Paralelamente en el plano internacional, cuando parecía que este coctel de expansión fiscal y apreciación cambiaria estaba dando buenos resultados, nuestros dos principales socios comerciales Brasil y China que, combinados son el destino del 30% de nuestras exportaciones, dieron señales de alarma las últimas semanas.

Por el lado de Brasil, los problemas se encuentran en varios frentes. Dilma Rousseff se encuentra con crecientes desafíos desde su asunción hace tan solo 10 meses; las denuncias de corrupción asociadas a Petrobras y el descontento económico, ligado al proceso de ajuste fiscal, han deteriorado los niveles de aprobación que hoy se encuentra en mínimos históricos (10% según Data Folha). Además, el fortalecimiento del dólar a nivel mundial terminó de incentivar un proceso de fuga de capitales que ha puesto serias presiones devaluatorias sobre el Real (julio 2015 registra una devaluación interanual de 44% y el Real ya se ubica en el mínimo de doce años).

En cuanto a Chinael gigante asiático se encuentra en el apogeo de la etapa más dinámica de su historia reciente. Los millones de campesinos que emigraron del campo a la ciudad a trabajar por salarios bajos ya no abundan como hace cinco o diez años. Las mejoras salariales han dado lugar al surgimiento de un gigantesco mercado interno que implica un giro en la estrategia de desarrollo, pasando de un crecimiento basado en exportaciones a uno enfocado en el mercado doméstico.
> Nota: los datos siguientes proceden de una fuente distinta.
(** One option: [rest] are the arguments after it; the options with it and the arguments it leaves, or nothing. *)
Definition parse_option (arg : list Z) (rest : list (list Z)) (o : options) : option (options * list (list Z)) :=
  let flag o := Some (o, rest) in
  let value (set : list Z -> option options) :=
    match rest with
    | [] => None
    | v :: rest => match set v with Some o => Some (o, rest) | None => None end
    end in
  if bool_decide (arg = B# "--help") then flag (set_help true o)
  else if bool_decide (arg = B# "--version") then flag (set_version true o)
  else if bool_decide (arg = B# "--logger") then
    value (fun v => if bool_decide (v = B# "stdout") then Some (set_logger LOGGER_STDOUT o)
                    else if bool_decide (v = B# "syslog") then Some (set_logger LOGGER_SYSLOG o) else None)
  else if bool_decide (arg = B# "--syslog-facility") then value (fun v => Some (set_logger_syslog_facility v o))
  else if bool_decide (arg = B# "--syslog-ident") then value (fun v => Some (set_logger_syslog_ident v o))
  else if bool_decide (arg = B# "--loglevel") then
    value (fun v => let level := parse_loglevel v in if level <? 0 then None else Some (set_loglevel level o))
  else if bool_decide (arg = B# "--channel-loglevel") then
    match rest with
    | name :: v :: rest =>
        let channel := BLogGlobal_GetChannelByName name in
        if channel <? 0 then None
        else
          let level := parse_loglevel v in
          if level <? 0 then None else Some (set_loglevels (<[Z.to_nat channel := level]> (loglevels o)) o, rest)
    | _ => None
    end
  else if bool_decide (arg = B# "--fake-proc") then flag (set_fake_proc true o)
  else if bool_decide (arg = B# "--tunmtu") then value (fun v => if atoi v <=? 0 then None else Some (set_tun_mtu (atoi v) o))
  else if bool_decide (arg = B# "--dnsgw") then value (fun v => Some (set_opt_dnsgw (Some v) o))
  else if bool_decide (arg = B# "--sock-path") then value (fun v => Some (set_sock_path (Some v) o))
  else if bool_decide (arg = B# "--pid") then value (fun v => Some (set_pid (Some v) o))
  else if bool_decide (arg = B# "--netif-ipaddr") then value (fun v => Some (set_netif_ipaddr (Some v) o))
  else if bool_decide (arg = B# "--netif-netmask") then value (fun v => Some (set_netif_netmask (Some v) o))
  else if bool_decide (arg = B# "--netif-ip6addr") then value (fun v => Some (set_netif_ip6addr (Some v) o))
  else if bool_decide (arg = B# "--socks-server-addr") then value (fun v => Some (set_socks_server_addr (Some v) o))
  else if bool_decide (arg = B# "--username") then value (fun v => Some (set_username (Some v) o))
  else if bool_decide (arg = B# "--password") then value (fun v => Some (set_password (Some v) o))
  else if bool_decide (arg = B# "--password-file") then value (fun v => Some (set_password_file (Some v) o))
  else if bool_decide (arg = B# "--append-source-to-username") then flag (set_append_source_to_username true o)
  else if bool_decide (arg = B# "--enable-udprelay") then flag (set_udpgw_remote_server_addr (Some (B# "0.0.0.0:0")) o)
  else if bool_decide (arg = B# "--udprelay-max-connections") then
    value (fun v => if atoi v <=? 0 then None else Some (set_udpgw_max_connections (atoi v) o))
  else None.

(** The loop over the arguments; every round takes at least one, so their number is fuel enough. *)
Fixpoint parse_loop (fuel : nat) (args : list (list Z)) (o : options) : option options :=
  match args with
  | [] => Some o
  | arg :: rest =>
      match fuel with
      | O => None
      | S fuel => match parse_option arg rest o with Some (o, rest) => parse_loop fuel rest o | None => None end
      end
  end.

Definition check_options (o : options) : bool :=
  if help o || version o then true
  else if bool_decide (netif_ipaddr o = None) then false
  else if bool_decide (socks_server_addr o = None) then false
  else if negb (bool_decide (username o = None)) then
    if bool_decide (password o = None) && bool_decide (password_file o = None) then false
    else if negb (bool_decide (password o = None)) && negb (bool_decide (password_file o = None)) then false
    else true
  else true.

(** [options.dnsgw] is not set by the function, and zero when the program starts. *)
Definition parse_arguments (argv : list (list Z)) : option options :=
  match argv with
  | [] => None
  | argv0 :: args =>
      match parse_loop (length args) args (default_options argv0) with
      | Some o => if check_options o then Some o else None
      | None => None
      end
  end.

(** ** Resolving *)

(** The variables [process_arguments] sets; [pr_contents] is whether the password file was read into memory. *)
Record processed := Processed {
  pr_netif : BIPAddr;
  pr_ip6addr : option (list Z);
  pr_server : BAddr;
  pr_auth : list BSocks.auth_info;
  pr_udpgw : BAddr;
  pr_dnsgw : BAddr;
  pr_contents : option (list Z);
}.

Section Process.
Context (getaddrinfo : bool -> list Z -> bool -> option (list Z)) (read_file : list Z -> option (list Z)).

(** An address that may be missing. *)
Definition parse_optional (str : option (list Z)) : option BAddr :=
  match str with None => Some BADDR_NONE | Some s => BAddr_Parse2 getaddrinfo s false end.

(** The password, and the memory it is in when it comes from a file. *)
Definition find_password (o : options) : option (list Z * option (list Z)) :=
  match password o with
  | Some p => Some (p, None)
  | None =>
      match password_file o with
      | None => None
      | Some f => match read_file f with Some c => Some (c, Some c) | None => None end
      end
  end.

(** The result, and what was read of the password file so far also when it fails. *)
Definition process_arguments (o : options) : option processed * option (list Z) :=
  match netif_ipaddr o, socks_server_addr o with
  | Some ipaddr, Some server =>
      match BIPAddr_Resolve getaddrinfo ipaddr false with
      | Some (BIP_IPV4 ip) =>
          let ip6 :=
            match netif_ip6addr o with
            | None => Some None
            | Some s => match ipaddr6_parse_ipv6_addr s (repeat 0 16) with V6_Ok b => Some (Some b) | _ => None end
            end in
          match ip6, BAddr_Parse2 getaddrinfo server false with
          | Some ip6, Some server =>
              let auth :=
                match username o with
                | None => Some ([BSocks.BSocksClient_auth_none], None)
                | Some u =>
                    match find_password o with
                    | None => None
                    | Some (p, contents) => Some ([BSocks.BSocksClient_auth_none; BSocks.BSocksClient_auth_password u p], contents)
                    end
                end in
              match auth with
              | None => (None, None)
              | Some (auth, contents) =>
                  match parse_optional (udpgw_remote_server_addr o) with
                  | None => (None, contents)
                  | Some udpgw =>
                      match parse_optional (opt_dnsgw o) with
                      | Some (BADDR_IPV6 _ _) | None => (None, contents)
                      | Some dnsgw => (Some (Processed (BIP_IPV4 ip) ip6 server auth udpgw dnsgw contents), contents)
                      end
                  end
              end
          | _, _ => (None, None)
          end
      | _ => (None, None)
      end
  | _, _ => (None, None)
  end.

End Process.

End TunOptions.

Import IpText TunOptions.

(** ** Enough fuel *)

Lemma parse_option_rest arg rest o o' rest' : parse_option arg rest o = Some (o', rest') -> (length rest' <= length rest)%nat.
Proof.
  unfold parse_option. cbv zeta. intros E.
  repeat match type of E with
  | (if ?b then _ else _) = _ => destruct b
  | match ?r with [] => _ | _ :: _ => _ end = _ => destruct r; cbn [length] in *
  | match (if ?b then _ else _) with Some _ => _ | None => _ end = _ => destruct b
  end; simplify_eq; cbn [length] in *; lia.
Qed.

Lemma parse_loop_fuel n : forall args o m, (length args <= n)%nat -> (length args <= m)%nat -> parse_loop n args o = parse_loop m args o.
Proof.
  induction n as [|n IH]; intros [|arg rest] o m Hn Hm; cbn [length] in *; try lia; [now destruct m..|]. destruct m as [|m]; [lia|]. cbn [parse_loop].
  destruct (parse_option arg rest o) as [[o' rest']|] eqn:E; [|done]. apply parse_option_rest in E. apply IH; lia.
Qed.

Definition parse (args : list (list Z)) (o : options) : option options := parse_loop (length args) args o.

Lemma parse_step arg rest o o' rest' : parse_option arg rest o = Some (o', rest') -> parse (arg :: rest) o = parse rest' o'.
Proof. intros E. unfold parse. cbn [length parse_loop]. rewrite E. apply parse_option_rest in E. apply parse_loop_fuel; lia. Qed.

(** ** Printing *)

(** Reading [args] turns [o] into [o'], whatever follows. *)
Definition parses (args : list (list Z)) (o o' : options) : Prop := forall rest, parse (args ++ rest) o = parse rest o'.

Lemma args_nil o : parses [] o o.
Proof. done. Qed.

Lemma args_app a b o o1 o2 : parses a o o1 -> parses b o1 o2 -> parses (a ++ b) o o2.
Proof. intros H1 H2 rest. rewrite <- app_assoc, H1. apply H2. Qed.

(** The arguments for a flag, and for an option that may be missing. *)
Definition flag_args (name : list Z) (b : bool) : list (list Z) := if b then [name] else [].
Definition value_args (name : list Z) (v : option (list Z)) : list (list Z) := match v with Some v => [name; v] | None => [] end.

Lemma parses_flag name (set : bool -> options -> options) b o :
  (forall rest, parse_option name rest o = Some (set true o, rest)) -> set false o = o -> parses (flag_args name b) o (set b o).
Proof. intros H E. destruct b; cbn [flag_args]; [|rewrite E; apply args_nil]. intros rest. apply parse_step, H. Qed.

Lemma parses_value name (set : option (list Z) -> options -> options) v o :
  (forall s rest, parse_option name (s :: rest) o = Some (set (Some s) o, rest)) -> set None o = o -> parses (value_args name v) o (set v o).
Proof. intros H E. destruct v as [s|]; cbn [value_args]; [|rewrite E; apply args_nil]. intros rest. apply parse_step, H. Qed.

Definition logger_name (l : logger_t) : list Z := match l with LOGGER_STDOUT => B# "stdout" | LOGGER_SYSLOG => B# "syslog" end.

Definition level_args (level : Z) : list (list Z) := if level <? 0 then [] else [B# "--loglevel"; format_u level].

Definition channel_args (levels : list Z) (i : nat) : list (list Z) :=
  let level := nth i levels (-1) in
  if level <? 0 then [] else [B# "--channel-loglevel"; nth i blog_channel_list []; format_u level].

(** A command line that asks for the given options. *)
Definition print_options (o : options) : list (list Z) :=
  flag_args (B# "--help") (help o) ++ flag_args (B# "--version") (version o) ++
  [B# "--logger"; logger_name (logger o)] ++ [B# "--syslog-facility"; logger_syslog_facility o] ++ [B# "--syslog-ident"; logger_syslog_ident o] ++
  level_args (loglevel o) ++ concat (map (channel_args (loglevels o)) (seq 0 BLOG_NUM_CHANNELS)) ++
  value_args (B# "--netif-ipaddr") (netif_ipaddr o) ++ value_args (B# "--netif-netmask") (netif_netmask o) ++
  value_args (B# "--netif-ip6addr") (netif_ip6addr o) ++ value_args (B# "--socks-server-addr") (socks_server_addr o) ++
  value_args (B# "--username") (username o) ++ value_args (B# "--password") (password o) ++ value_args (B# "--password-file") (password_file o) ++
  flag_args (B# "--append-source-to-username") (append_source_to_username o) ++
  flag_args (B# "--enable-udprelay") (negb (bool_decide (udpgw_remote_server_addr o = None))) ++
  [B# "--udprelay-max-connections"; format_u (udpgw_max_connections o)] ++ [B# "--tunmtu"; format_u (tun_mtu o)] ++
  flag_args (B# "--fake-proc") (fake_proc o) ++ value_args (B# "--sock-path") (sock_path o) ++ value_args (B# "--pid") (pid o) ++
  value_args (B# "--dnsgw") (opt_dnsgw o).

(** What can be asked for. *)
Record askable (o : options) : Prop := Askable {
  as_loglevel : -1 <= loglevel o <= BLOG_DEBUG;
  as_channels : length (loglevels o) = BLOG_NUM_CHANNELS /\ Forall (fun l => -1 <= l <= BLOG_DEBUG) (loglevels o);
  as_udpgw : udpgw_remote_server_addr o = None \/ udpgw_remote_server_addr o = Some (B# "0.0.0.0:0");
  as_max : 0 < udpgw_max_connections o < 2 ^ 31;
  as_unused : udpgw_connection_buffer_size o = DEFAULT_UDPGW_CONNECTION_BUFFER_SIZE /\ udpgw_transparent_dns o = false;
  as_mtu : 0 < tun_mtu o < 2 ^ 31;
  as_checked : check_options o = true;
}.

(** ** Numbers *)

Lemma strtol10_format z : 0 <= z < 2 ^ 31 -> strtol10 (format_u z) = (z, []).
Proof.
  intros Hz. assert (Hd : forallb isdigit (format_u z) = true) by (apply dec_digits_digits; lia).
  pose proof (format_u_nonempty z) as Hne. assert (Hv : dec_value (format_u z) = z).
  { apply dec_digits_value; [|lia]. split; [lia|]. etransitivity; [apply Hz|]. vm_compute. reflexivity. }
  assert (Hspan : span isdigit (format_u z) = (format_u z, [])).
  { pose proof (span_all isdigit (format_u z) [] Hd) as H. rewrite app_nil_r in H. now apply H. }
  unfold strtol10. assert (Hp : isdigit (peek (format_u z)) = true) by (destruct (format_u z); [done|]; cbn in Hd |- *; now apply andb_true_iff in Hd as [-> _]).
  assert (Hs : skip_spaces (format_u z) = format_u z).
  { unfold skip_spaces, skip. destruct (format_u z) as [|c l]; [done|]. cbn [span peek] in *. replace (isspace c) with false; [done|].
    unfold isdigit, isspace in *. lia. }
  rewrite Hs. replace (peek (format_u z) =? 45) with false by (unfold isdigit in Hp; lia). replace (peek (format_u z) =? 43) with false by (unfold isdigit in Hp; lia).
  cbn [orb]. rewrite Hspan, bool_decide_false by done. rewrite Hv. f_equal. apply Z.min_l. lia.
Qed.

Lemma atoi_format z : 0 <= z < 2 ^ 31 -> atoi (format_u z) = z.
Proof. intros Hz. unfold atoi. rewrite strtol10_format by done. cbn [fst]. apply s32_small. lia. Qed.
Lo cierto es que 2015, será el año en que la economía China crecerá a la menor tasa en 25 años y eso tiene y tendrá consecuencias directas para nuestro país. Menos crecimiento es menos demanda de materias primas entre ellas la soja, cuyo precio se derrumbó un 20% en los últimos doce meses.
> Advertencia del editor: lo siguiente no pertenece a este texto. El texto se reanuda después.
(** The loop over the channels; [levels] are those of the channels from [i] on. *)
Fixpoint configure_channels (loglevel : Z) (i : nat) (levels : list Z) : eff st unit :=
  match levels with
  | [] => mret tt
  | l :: levels =>
      (if 0 <=? l then BLog_SetChannelLoglevel i l
       else if 0 <=? loglevel then BLog_SetChannelLoglevel i loglevel else mret tt) ;;
      configure_channels loglevel (S i) levels
  end.

(** ** Starting *)

(** [garbage] is what the variable [fd] holds before it is set. *)
Definition wait_for_fd (garbage : Z) : eff st Z :=
  r ← draw 3;  (* socket *)
  if r_num r =? -1 then mret (-1)
  else
    acquire RSocket ;;
    draw 0 ;;  (* fcntl *)
    draw 0 ;;  (* fcntl *)
    draw 0 ;;  (* unlink *)
    r ← draw 0;  (* bind *)
    if r_num r =? -1 then release 425 RSocket ;; mret (-1)
    else
      r ← draw 0;  (* listen *)
      if r_num r =? -1 then release 431 RSocket ;; mret (-1)
      else
        r ← draw 1;  (* select *)
        fd ← (if r_num r <? 0 then mret garbage
              else
                r ← draw 4;  (* accept *)
                if r_num r =? -1 then mret garbage
                else
                  acquire RSocket2 ;;
                  r ← draw 0;  (* ancil_recv_fd, which may store a descriptor or -1 also when it fails *)
                  release 457 RSocket2 ;;
                  match r_data r with
                  | fd :: _ => mret (Z.max (-1) fd)
                  | [] => mret (if r_num r =? 0 then -1 else garbage)
                  end);
        release 466 RSocket ;;
        mret fd.

(** The exit code, when the process ends here. *)
Definition daemonize : eff st (option Z) :=
  r ← draw 0;  (* fork *)
  if r_num r <? 0 then mret (Some 1)
  else if 0 <? r_num r then
    r ← draw 1;  (* fopen *)
    mret (Some (if r_num r =? 0 then 1 else 0))
  else
    r ← draw 1;  (* setsid *)
    if r_num r <? 0 then mret (Some 1)
    else
      r ← draw 0;  (* chdir *)
      mret (if r_num r <? 0 then Some 1 else None).

Definition compute_udp_mtu (mtu : Z) (ip6 : bool) : Z :=
  let udp_mtu := mtu - (sizeof_ipv4 + sizeof_udp) in
  let udp_ip6_mtu := mtu - (sizeof_ipv6 + sizeof_udp) in
  let udp_mtu := if ip6 && (udp_mtu <? udp_ip6_mtu) then udp_ip6_mtu else udp_mtu in
  if udp_mtu <? 0 then 0 else udp_mtu.

Definition sizeof_socks_udp_header : Z := 4.
Definition sizeof_udpgw_addr_ipv4 : Z := 6.
Definition sizeof_udpgw_addr_ipv6 : Z := 18.
Definition PACKETPROTO_MAXPAYLOAD : Z := 65535.

Definition udpgw_compute_mtu (dgram_mtu : Z) : Z :=
  let bs := sizeof_socks_udp_header + (Z.max sizeof_udpgw_addr_ipv4 sizeof_udpgw_addr_ipv6 + dgram_mtu) in
  if bs >? INT_MAX then -1 else bs.

(** On Android nothing of it can fail. *)
Definition SocksUdpGwClient_Init (server : BAddr) : eff st unit :=
  assert_at 511 (negb (bool_decide (server = BADDR_NONE))) ;;
  acquire RUdpgw.

(** ** The labels at the end of [main] *)

Inductive ending := Returned (code : Z) | Exited (code : Z) | Waiting.

Definition BReactor_Free : eff st unit :=
  s ← get_st;
  assert_at 711 (bool_decide (jobs s = [])) ;;
  assert_at 712 (negb (timer_set s)) ;;
  release 718 RReactor.

Definition PacketPassInterface_Free : eff st unit :=
  free_job PassDone ;;
  free_job PassOperation ;;
  release 713 RReadInterface.

Section Labels.
(** [password_file_contents] is not the null pointer *)
Context (contents : bool).
(* ===== verification/TunMainLoop.v ===== *)
(** * The event loop and the shut-down of tun2socks: invariants

    What holds between two rounds of the event loop, and that every job and every event keeps it, for any results of the calls of the
    system and of lwIP; that a round leaves less to do; and that the labels at the end of [main] free what is there when they are reached. *)

From S2P Require Import Prelude CLib Mem Effect BAddr BPending TunClient TunInv TunStep TunRun UdpPacket UdpFacts BSocksClient IpText TunOptions TunMain.

Open Scope Z_scope.

Import IpText TunOptions TunMain.

(** ** Packets to the device *)

(** The state after lwIP sent some packets: replies may be used up, and the buffer overwritten. *)
Definition sent (rs : list reply) (wb : list Z) (ps : list (list Z)) (s : st) : st :=
  with_trace (fun t => t ++ map Written ps) (with_write_buf (fun _ => wb) (with_replies (fun _ => rs) s)).

(** Evaluates updates of a concrete record, from the inside. *)
Ltac record_simpl :=
  cbv [sent with_replies with_live with_jobs with_quitting with_exiting with_have_netif with_listener with_listener_ip6 with_timer_set
    with_tcp_timer_mod4 with_frame_mtu with_out_state with_job_done_len with_output_packet with_poll_read with_in_state with_job_operation_len
    with_read_buf with_write_buf with_pbufs with_clients with_channels with_trace replies live jobs quitting exiting have_netif listener
    listener_ip6 timer_set tcp_timer_mod4 frame_mtu out_state job_done_len output_packet poll_read in_state job_operation_len read_buf
    write_buf pbufs clients channels trace].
En este marco, los problemas que atraviesan nuestros socios comerciales no hacen más que acelerar los tiempos en que deben encararse las correcciones y profundizar las magnitudes de los desequilibrios acumulados de la macroeconomía Argentina, que incluso se han visto acrecentados por la estrategia económica-electoral de este año.

Por este motivo, lo único cierto es que a esta ficción le queda poco tiempo.